Lemma analyze_pdf_total_witness :
  exists r, analyze_missing "uploads/report.pdf" = inr r /\
    File_Name r = "report.pdf" /\ Edited r = None /\
    Reasons r = "Error: No such file".
Proof.
  destruct (analyze_pdf_total unit posix_basename no_file (fun _ => inr "{}")
              (fun _ => None) (fun _ => "") (fun _ _ => false)
              "uploads/report.pdf") as (_ & _ & Herr).
  destruct (Herr (Exn "FileNotFoundError" "No such file") eq_refl)
    as (r & Hr & Hname & Hedited & Hreasons & _).
  exists r. split; [exact Hr|]. split; [exact Hname|]. split; [exact Hedited|].
  exact Hreasons.
Defined.

(** The record of a failure still names the file: not every field other
    than [Edited] and [Reasons] is at an empty default. *)
Lemma error_result_names_the_file :
  exists r, analyze_missing "uploads/report.pdf" = inr r /\
    Edited r = None /\ File_Name r = "report.pdf" /\ File_Name r <> "".
Proof. eexists. split; [reflexivity|]. by repeat split. Qed.

(** * Further properties *)
Import Derived Samples.

(** * Further properties of the format validation *)

(** ** Sums of counters *)
Section CounterSums.
Implicit Types c m : gmap string Z.

Lemma Counter_total_insert_any m k v :
  Counter_total (<[k:=v]> m) = Counter_total m - Counter_get m k + v.
Proof.
  unfold Counter_get. destruct (m !! k) as [w|] eqn:Hk; simpl.
  - rewrite <- (insert_delete_id m k w Hk) at 2.
    rewrite <- insert_delete_eq.
    rewrite !Counter_total_insert by apply lookup_delete_eq. lia.
  - rewrite Counter_total_insert by done. lia.
Qed.

Lemma Counter_total_incr m k : Counter_total (Counter_incr m k) = Counter_total m + 1.
Proof. unfold Counter_incr. rewrite Counter_total_insert_any. lia. Qed.

Lemma Counter_update_empty c : Counter_update c ∅ = c.
Proof.
  apply map_eq. intros i. unfold Counter_update.
  rewrite lookup_union_with, lookup_empty. by destruct (c !! i).
Qed.

Lemma Counter_update_lookup c1 c2 k :
  Counter_update c1 c2 !! k
  = match c1 !! k, c2 !! k with
    | Some x, Some y => Some (x + y)
    | Some x, None => Some x
    | None, o => o
    end.
Proof.
  unfold Counter_update. rewrite lookup_union_with.
  by destruct (c1 !! k), (c2 !! k).
Qed.

Lemma Counter_get_update c1 c2 k :
  Counter_get (Counter_update c1 c2) k = Counter_get c1 k + Counter_get c2 k.
Proof.
  unfold Counter_get. rewrite Counter_update_lookup.
  destruct (c1 !! k), (c2 !! k); simpl; lia.
Qed.

Lemma Counter_update_insert c m k v :
  m !! k = None ->
  Counter_update c (<[k:=v]> m) = <[k := Counter_get c k + v]> (Counter_update c m).
Proof.
  intros Hk. apply map_eq. intros i.
  rewrite Counter_update_lookup.
  destruct (decide (i = k)) as [->|Hne].
  - rewrite !lookup_insert_eq. unfold Counter_get.
    by destruct (c !! k).
  - rewrite !lookup_insert_ne by done. by rewrite Counter_update_lookup.
Qed.

(** [update] adds the totals. *)
Lemma Counter_total_update c1 c2 :
  Counter_total (Counter_update c1 c2) = Counter_total c1 + Counter_total c2.
Proof.
  induction c2 as [|k v m Hk IH] using map_ind.
  - rewrite Counter_update_empty, Counter_total_empty. lia.
  - rewrite Counter_update_insert by done.
    rewrite Counter_total_insert_any, Counter_get_update, IH.
    rewrite Counter_total_insert by done.
    unfold Counter_get at 2. rewrite Hk. simpl. lia.
Qed.

(** On counters of positive counts, [+] is [update]. *)
Lemma Counter_add_update c1 c2 :
  (forall k v, c1 !! k = Some v -> 0 < v) ->
  (forall k v, c2 !! k = Some v -> 0 < v) ->
  Counter_add c1 c2 = Counter_update c1 c2.
Proof.
  intros H1 H2. apply map_eq. intros i.
  unfold Counter_add. rewrite lookup_merge, Counter_update_lookup.
  specialize (H1 i). specialize (H2 i).
  destruct (c1 !! i) as [x|], (c2 !! i) as [y|]; simpl; [| | |done];
    unfold keep_positive.
  - specialize (H1 x eq_refl). specialize (H2 y eq_refl).
    destruct (0 <? x + y) eqn:E; [done|]. apply Z.ltb_ge in E. lia.
  - specialize (H1 x eq_refl).
    destruct (0 <? x) eqn:E; [done|]. apply Z.ltb_ge in E. lia.
  - specialize (H2 y eq_refl).
    destruct (0 <? y) eqn:E; [done|]. apply Z.ltb_ge in E. lia.
Qed.

Lemma key_occurrences_pos k ks : k ∈ ks -> 1 <= key_occurrences k ks.
Proof.
  induction ks as [|k' ks IH]; intros Hin.
  - by apply not_elem_of_nil in Hin.
  - rewrite key_occurrences_cons.
    assert (0 <= key_occurrences k ks) by (unfold key_occurrences; lia).
    destruct (decide (k' = k)) as [->|Hne]; [lia|].
    apply elem_of_cons in Hin as [->|Hin]; [done|].
    specialize (IH Hin). lia.
Qed.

—————

*PROBLEM DESCRIPTION*
The reply should hold only the lines from the beginning of the listing to the line with "(fun _ => None)", both ends included, unchanged.

*RESPONSE*
Lemma analyze_pdf_total_witness :
  exists r, analyze_missing "uploads/report.pdf" = inr r /\
    File_Name r = "report.pdf" /\ Edited r = None /\
    Reasons r = "Error: No such file".
Proof.
  destruct (analyze_pdf_total unit posix_basename no_file (fun _ => inr "{}")
              (fun _ => None) (fun _ => "") (fun _ _ => false)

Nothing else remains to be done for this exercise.